Senden, Thomas Nagel, and Jacob Burnand on their operations in these districts.
New encounters in the periphery: a journey
around Trincomalee.
The “discovery” of the periphery led to new encounters
between the native population and the Dutch officials.
These did not always go smoothly and it was not an easy task to
implement the same energetic policies in these regions as had been done in
the core. The diary of the exploratory journey that Van Senden, head of
Trincomalee, undertook in the spring of 1786, gives insight into this
interaction and how both the Dutch and the natives experienced this new
encounter.251 It also reveals
the utilitarian attitude of the Dutch regarding
the nature and people of Ceylon, and it went hand in hand with the
discovery of the island’s rich past in this northeastern dry zone. Moreover it
very clearly reveals the clash of interests between the natives and the
Dutch and their different
perceptions of their environment.
Van Senden’s journal consists of four parts.
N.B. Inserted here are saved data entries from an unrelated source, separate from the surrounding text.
(** Clearing a directory leaves the dentries aside alone. *)
Section Aside.
Context (b : DS) (p : path).
Definition aside (t : DS) : Prop := can_copy t ∧ ∀ q, Os.below p q = false → ds_dentries t !! q = ds_dentries b !! q.
Lemma aside_real {A} (f : DS → outcome A * DS) : (∀ t, aside t → aside (f t).2 ∧ (∀ x, (f t).1 ≠ Panic x)) → triple aside (real f) (λ _, aside) (λ _, aside).
Proof.
  intros Hf. apply triple_real; [by intros|done|]. intros t Ht. destruct (Hf t Ht) as [Ha Hx]. destruct (f t) as [[a|e|x] t']; [done|done|]. by destruct (Hx x).
Qed.
Lemma aside_tree side v t : aside t → aside (set_tree side v t).
Proof. intros [[Hl Hx] Hd]. destruct side; split; try done. split; [|done]. cbn. intros Heq%(f_equal length). rewrite length_insert in Heq. by destruct (ls_layers (ds_ls t)). Qed.
Ltac aside_tac := apply aside_real; intros t Ht; repeat (case_match; simpl); (split; [eauto using aside_tree|done]).
Lemma aside_call : triple aside real_call (λ _, aside) (λ _, aside).
Proof. aside_tac. Qed.
Lemma aside_lookup side q : triple aside (real_lookup side q) (λ _, aside) (λ _, aside).
Proof. aside_tac. Qed.
Lemma aside_create side q n : triple aside (real_create side q n) (λ _, aside) (λ _, aside).
Proof. aside_tac. Qed.
Lemma aside_alter side q f : triple aside (real_alter side q f) (λ _, aside) (λ _, aside).
Proof. aside_tac. Qed.
Lemma aside_rename x y flags : triple aside (real_rename x y flags) (λ _, aside) (λ _, aside).
Proof. aside_tac. Qed.
Lemma aside_cleanup side q E : triple aside (ovl_cleanup side q) (λ _, aside) E.
Proof.
  unfold ovl_cleanup. apply triple_get. intros s Hs. apply (triple_pre _ aside); [|by intros ? ->]. apply triple_ignore. destruct (dir_at _ _); aside_tac.
Qed.
Lemma aside_bind {A B} (m : M DS A) (k : A → M DS B) : triple aside m (λ _, aside) (λ _, aside) → (∀ a, triple aside (k a) (λ _, aside) (λ _, aside)) →
  triple aside (m ≫= k) (λ _, aside) (λ _, aside).
Proof. intros Hm Hk. by eapply (triple_bind _ _ _ (λ _, aside)). Qed.
Lemma aside_get {A} (k : DS → M DS A) : (∀ s, triple aside (k s) (λ _, aside) (λ _, aside)) → triple aside (s ← get; k s) (λ _, aside) (λ _, aside).
Proof. intros Hk. apply triple_get. intros s Hs. eapply triple_pre; [apply Hk|by intros ? ->]. Qed.
Lemma aside_temp fs_mode a : triple aside (ovl_create_temp fs_mode a) (λ _, aside) (λ _, aside).
Proof.
  apply aside_bind.
  - apply aside_bind; [apply (triple_modify _ _ (λ _, aside)); by intros|]. intros []. apply aside_get. intros s. apply aside_bind; [apply aside_lookup|].
    intros [n|]; [by apply triple_fail|by apply triple_ret].
  - intros tmp. apply aside_bind; [apply aside_create|]. intros []. by apply triple_ret.
Qed.
Lemma aside_opaque x : triple aside (ovl_set_opaque p x) (λ _, aside) (λ _, aside).
Proof.
  apply aside_get. intros s. destruct (ls_noxattr _); [by apply triple_fail|]. apply aside_bind; [apply aside_alter|]. intros [].
  apply triple_modify. intros t [Hl Hd]. split; [done|]. intros q Hq. cbn. rewrite lookup_alter_ne; [by apply Hd|].
  intros <-. by rewrite (proj2 (below_spec p p)) in Hq.
Qed.
Lemma aside_os {A} veto (m : M OS A) φ : OvlProps.quiet veto m φ → triple aside (on_os m) (λ _, aside) (λ _, aside).
Proof. intros Hq. eapply triple_conseq; [apply (on_os_quiet veto m φ aside Hq); [by intros s []|by intros s f]|done|by intros a s []|done]. Qed.
Lemma clear_aside fs_mode list : triple aside (ovl_clear_empty sec fs_mode p list) (λ _, aside) (λ _, aside).
Proof.
  unfold ovl_clear_empty. apply aside_get. intros s. destruct (ofs_workdir _); [|by apply triple_fail]. apply aside_bind; [apply aside_call|]. intros [].
  apply aside_bind; [apply aside_lookup|]. intros [stat|]; [|by apply triple_fail]. destruct (negb _); [by apply triple_fail|].
  apply aside_bind; [apply aside_temp|]. intros tmp. apply aside_bind.
  - eapply (triple_defer _ _ _ _ (λ _, aside)); [|intros e; apply aside_cleanup]. apply aside_bind; [by refine (aside_os _ _ _ (copy_xattr_copies sec stat _ _))|].
    intros n1. apply aside_bind; [apply (triple_modify _ _ (λ _, aside)); intros t; apply aside_tree|]. intros [].
    apply aside_bind; [apply aside_opaque|]. intros []. apply aside_get. intros s'. apply aside_bind; [exact (aside_os _ _ _ (set_attr_sets sec stat _))|]. intros n2.
    apply aside_bind; [apply (triple_modify _ _ (λ _, aside)); intros t; apply aside_tree|]. intros []. apply aside_rename.
  - intros []. apply aside_bind.
    { apply triple_for_each. intros e _. destruct (negb _); [by apply triple_ret|]. apply aside_bind.
      - eapply (triple_attempt _ _ _ _ (λ _, aside)); [apply aside_lookup|done].
      - intros [?|[n|]]; [by apply triple_ret|apply aside_cleanup|by apply triple_ret]. }
    intros []. apply aside_bind; [apply aside_cleanup|]. intros []. apply triple_modify. intros t [Hl Hd]. split; [done|]. intros q Hq.
    change (ds_dentries (dropped p t) !! q = ds_dentries b !! q). rewrite dropped_lookup, Hq. by apply Hd.
Qed.
End Aside.
(** From what is asked for to what is locked. *)
Lemma movable_kept s c p e : coherent s → kept_dir sec s c → ds_dentries s !! p = Some e → oe_positive e = true →
  ovl_can_move s e = true → ovl_redirect_dir s = false → is_Some (upper_tree c !! p) →
  (oe_is_dir s e = true → oe_opaque e = true → hide_at (upper_tree s) p = true) → ∃ e2, movable c p e2 (oe_is_dir s e).
Proof.
  intros Hco Hk He Hpos Hmove Hrd Hup Hop. destruct (kd_dentry _ _ _ Hk _ _ He) as (e2&He2&Hp2&_&Hl2&Ho2). exists e2.
  pose proof (positive_shown _ Hco _ _ He) as Hsh. rewrite Hpos in Hsh. symmetry in Hsh. apply bool_decide_eq_true in Hsh as [n Hn].
  destruct (same_dir sec s c p n (kept_unseen _ _ _ Hk) Hn) as (m&Hm&Hmd). split; [done|congruence|done|..].
  - rewrite (shown_dir_at c p m), Hmd by (done || apply Hk). by rewrite (dir_shown s Hco p e n).
  - intros Hd. rewrite Hl2. unfold ovl_can_move in Hmove. rewrite Hrd, Hd in Hmove. cbn in Hmove.
    apply negb_true_iff, orb_false_iff in Hmove as [Hmg Hty%negb_false_iff]. unfold ovl_type_merge in Hmg. rewrite Hty, Hd, andb_true_r in Hmg.
    by apply negb_false_iff, bool_decide_eq_true in Hmg.
  - intros Hd Hopq. rewrite Ho2 in Hopq. specialize (Hop Hd Hopq). unfold hide_at in *. destruct (upper_tree s !! p) as [i|] eqn:Hi; [|done].
    destruct (kd_upper _ _ _ Hk _ _ Hi) as (j&->&(Hs1&_&Hs2)%shape_parts). unfold hide_node in *. by rewrite Hs1, Hs2.
Qed.

Section Locked.
Context (c : DS) (olddir newdir : path) (oldname newname : string).
Let old := olddir ++ [oldname].
Let new := newdir ++ [newname].
Context (Hco : coherent c) (e e' : oentry) (is_dir new_is_dir : bool) (Hm : movable c old e is_dir) (Hm' : movable c new e' new_is_dir).

Lemma movable_prepared c1 : old ≠ new → prepared sec c olddir newdir oldname newname c1 → movable c1 new e' new_is_dir.
Proof.
  intros Hne (_&_&Hsame&_). destruct (Hsame new) as [Hu Hd]; [done|]. destruct Hm' as [?????]. split; try done; unfold hide_at, dir_at in *; by rewrite ?Hu, ?Hd.
Qed.
Lemma exchange_core rmax samedir : Os.below old new = false → Os.below new old = false →
  triple (λ t, ∃ f, t = with_faults f c)
    (_ ← prepare_move rmax old e is_dir (oe_opaque e) samedir newdir;
     _ ← prepare_move rmax new e' new_is_dir (oe_opaque e') samedir olddir;
     _ ← real_rename (Upper, old) (Upper, new) RENAME_EXCHANGE; mret tt)
    (λ _, swapped sec old new c) (λ _, unseen sec c).
Proof.
  intros Hon Hno. assert (old ≠ new) as Hne by (intros Heq; by rewrite Heq, (proj2 (below_spec new new)) in Hon).
  destruct (movable_parent c newdir newname e' new_is_dir Hco Hm') as (d&Hd&Hdp&Hdu&Hdd).
  eapply triple_bind; [destruct Hm; by apply (prepare_move_ok sec c olddir newdir oldname newname Hco e d is_dir)|]. intros []. apply triple_at.
  intros c1 Hp1. pose proof Hp1 as ([[Hc1 Hv1] Hl1]&Hun1&Hsame1&Hseal1). pose proof (movable_prepared c1 Hne Hp1) as Hm1.
  assert (olddir ≠ old) as Hdo by (intros Heq%(f_equal length); unfold old in Heq; rewrite length_app in Heq; cbn in Heq; lia).
  destruct (movable_parent c olddir oldname e is_dir Hco Hm) as (d0&Hd0&Hdp0&Hdu0&Hdd0). destruct (Hsame1 olddir Hdo) as [Hou Hod].
  assert (oe_is_dir c1 d0 = true) as Hdd1.
  { pose proof (positive_shown _ Hco _ _ Hd0) as Hsh. rewrite Hdp0 in Hsh. symmetry in Hsh. apply bool_decide_eq_true in Hsh as [n Hn].
    destruct (same_dir sec c c1 olddir n (conj Hc1 Hv1) Hn) as (m&Hmn&Hmd). rewrite (dir_shown c1 Hc1 olddir d0 m), Hmd by (done || by rewrite Hod).
    by rewrite <-(dir_shown c Hco olddir d0 n). }
  apply (triple_pre _ (λ t, ∃ f, t = with_faults f c1)); [|intros ? ->; exists (ls_faults (ds_ls c1)); by destruct c1 as [? []]].
  eapply triple_bind.
  { eapply triple_conseq; [destruct Hm1; apply (prepare_move_ok sec c1 newdir olddir newname oldname Hc1 e' d0 new_is_dir); try done; [by rewrite Hod|by rewrite Hou]|done|done|].
    intros err t Ht. eapply unseen_trans; [|exact Ht]. by split. }
  intros []. apply triple_at. intros c2 ([[Hc2 Hv2] Hl2]&Hun2&Hsame2&Hseal2). assert (unseen sec c c2) as Hunseen by (eapply unseen_trans; [exact (conj Hc1 Hv1)|by split]).
  apply (triple_pre _ (upto (upper_tree c2) c2)); [|intros ? ->; by apply upto_refl].
  eapply triple_bind.
  { eapply triple_conseq; [apply (rename_upto c2 old new RENAME_EXCHANGE Hc2 (snoc_ne _ _) (snoc_ne _ _) Hon Hno); by right; left|done|done|].
    intros err t Ht. eapply unseen_trans; [exact Hunseen|by apply upto_unseen]. }
  intros []. apply triple_ret. intros t (Ht&_&_&_). eapply unseen_swapped; [exact Hunseen|].
  change (left_behind _ (upper_tree c2) new) with (Os.strip new (upper_tree c2)) in Ht. destruct (Hsame2 old Hne) as [Huo Hdo2].
  assert (newdir ≠ new ∧ olddir ≠ new ∧ newdir ≠ old) as (Hn1&Hn2&Hn3).
  { split_and!; intros Heq.
    - apply (f_equal length) in Heq. unfold new in Heq. rewrite length_app in Heq. cbn in Heq. lia.
    - unfold old in Hno. by rewrite below_snoc, Heq, (proj2 (below_spec new new)) in Hno.
    - unfold new in Hon. by rewrite below_snoc, Heq, (proj2 (below_spec old old)) in Hon. }
  apply swapped_ok; [done|apply snoc_ne|apply snoc_ne|done|done| | | | | | |done].
  - rewrite Hun2, Hun1. by eapply movable_alone.
  - rewrite Hun2, Hun1. by eapply movable_alone.
  - unfold old. rewrite parent_dir_snoc. destruct (Hsame2 olddir Hn2) as [_ ->]. by rewrite Hod, Hd0.
  - unfold new. rewrite parent_dir_snoc. destruct (Hsame2 newdir Hn1) as [_ ->]. destruct (Hsame1 newdir Hn3) as [_ ->]. by rewrite Hd.
  - destruct Hseal1 as [Hh|Hl]; [left|right; by apply Hl2]. unfold hide_at in *. by rewrite Huo.
  - exact Hseal2.
Qed.
Lemma exchange_locked rmax samedir new0 :
  triple (λ t, ∃ f, t = with_faults f c) (rename_locked rmax olddir newdir old new is_dir new_is_dir false samedir RENAME_EXCHANGE false new0)
    (λ _, swapped sec old new c) (λ _, unseen sec c).
Proof.
  unfold rename_locked. pose proof (mv_dentry _ _ _ _ Hm) as He. pose proof (λ f, proj1 (faults_onward sec c Hco f)) as Hf.
  eapply (triple_bind _ _ _ (λ e0 t, e0 = e ∧ ∃ f, t = with_faults f c)).
  { apply triple_at. intros t [f ->]. eapply triple_conseq; [apply (the_dentry_ok old e (with_faults f c) He (λ _, unseen sec c))|done| |done]. intros e0 t [-> ->]. eauto. }
  intros e0. apply (triple_pull (e0 = e)); [by intros t []|]. intros ->. apply (triple_pre _ (λ t, ∃ f, t = with_faults f c)); [|by intros t []].
  eapply triple_bind; [by apply lookup_faults|]. intros olddentry. case_bool_decide; [apply triple_fail; intros t [[f ->] _]; apply Hf|].
  apply (triple_pre _ (λ t, ∃ f, t = with_faults f c)); [|by intros t []].
  eapply triple_bind; [by apply lookup_faults|]. intros newdentry. apply triple_get. intros t0 [[f0 ->] _].
  apply (triple_pre _ (λ t, ∃ f, t = with_faults f c)); [|intros t ->; by eexists].
  change (ds_dentries (with_faults f0 c)) with (ds_dentries c). rewrite (mv_dentry _ _ _ _ Hm'). cbn [default from_option id].
  eapply (triple_bind _ _ _ (λ _ t, ∃ f, t = with_faults f c)); [apply triple_guard; [done|intros t [f ->] _; apply Hf]|]. intros [].
  set (g := _ && _ && _). eapply (triple_bind _ _ _ (λ _ t, (∃ f, t = with_faults f c) ∧ g = true)).
  { apply triple_guard; [done|]. intros t [f ->] _. apply Hf. }
  intros []. apply (triple_pull (g = true)); [by intros t []|]. intros Hg. apply (triple_pre _ (λ t, ∃ f, t = with_faults f c)); [|by intros t []].
  unfold g in Hg. apply andb_true_iff in Hg as [[H1%negb_true_iff H2%negb_true_iff]%andb_true_iff H3%negb_true_iff%bool_decide_eq_false].
  apply exchange_core.
  - unfold new. rewrite below_snoc. fold new. apply orb_false_iff. split; [done|]. by apply bool_decide_eq_false.
  - unfold old. rewrite below_snoc. fold old. apply orb_false_iff. split; [done|]. apply bool_decide_eq_false. congruence.
Qed.
End Locked.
The first part, about his journey through Kottiyar, is the most extensive. This
is followed by an account of the possible measures to be taken to
improve the agriculture there. The third and fourth part, about
Tamblegam and Kattukolom, are much shorter. In those sections, Van Senden
refers often to earlier remarks he made about Kottiyar, which was
connected to Kattukolom by the bay of Trincomalee; Tamblegam was located
more inland, and bordered the territories of the Kingdom of Kandy. The
land on the coast is by and large flat, but in the interior the
landscape is more diverse with plains and hilly areas. Salt production on the
coast of Kattukolom formed an important industry for the region. The salt
was mainly purchased by
traders from Kandy and by the VOC in
Trincomalee. The hinterland of Trincomalee was densely populated and had an
impressive past. Van Senden describes with great interest the
remains of temples, bridges and irrigation works of the ancient kingdoms that
he saw on his travels. The
most impressive ruin of all was that of the
water tank of Kantelai in Tamblegam.
Van Senden travelled by boat, horse and
palanquin and had himself accompanied by the most prominent native
headmen of the area. In Kottiyar he was assisted by the vanniyar Irroemarooewentoega
Ideewirasinga Nallemapane, in Tamblegam by the mudaliyar Don
Fransisco
Kannegerandge Kannegeritna and in
Kattukolompattu by the vanniyar Don Joan Sandere Seegere Mapane Wangenaar. The
local population took care of provisioning the group. The first
thing Van Senden did when arriving in the villages was to make up a
register of all male inhabitants. The villages on the coast numbered up to a
hundred men, but the other settlements were much smaller, with only seven
or eight adult men. In some places, in particular in Tamblegam and
Kattukolom, it was impossible to count the inhabitants, because they fled.
Van Senden’s visit to Moedoer, the first
village he called at, may serve as an example of his encounters. The village
was relatively large, with one hundred fourteen adult males, and was
located on the coast at the mouth of the river Kinge. The first thing Van
Senden noticed was that
there was a lot of waste land. The paddy fields
that were in use looked fine, but the water tank that had to supply the
land in the dry season was not well placed. It lay too low and as a
consequence the water could not reach the fields. He therefore showed the
people how they could water the fields using dam and pipe-constructions, so
they could also exploit the waste lands. He inspected the river and
wondered whether a water mill could be placed there to saw timber. Next he
checked whether the river could be diked to prevent floods in the wet
season. He explained the inhabitant that the higher grounds, which were
not used at all, were perfectly suited to growing fruit bearing trees. He
thought of plantations of between three thousand and twenty-two thousand
coconut palms. Van Senden did not understand why the inhabitants
did not put effort into producing more; they could barter the surplus
and the population would increase and this in turn would lead to higher
production.
The un-sown paddy fields, water regulation and
the poor fruit tree plantations are subjects that recur again and again in the
text. Many times Van Senden pointed this out to the vanniyar who
travelled with him, and encouraged him “to make better use of that
which nature had given him and his people so generously”. He saw
everything in terms of exploitation: the rivers were waterways or energy providers,
the land was meant to be used as paddy field or plantation, and the
river clay waited to be used for the production of bricks and tiles. Wild
buffalo were suitable draught animals for tilling the soil, wild elephants
could be caught and traded with India. Van Senden even tried to transmit
his own technological knowledge to the inhabitants, in the case of
the dam-and-pipe construction in Moedoer.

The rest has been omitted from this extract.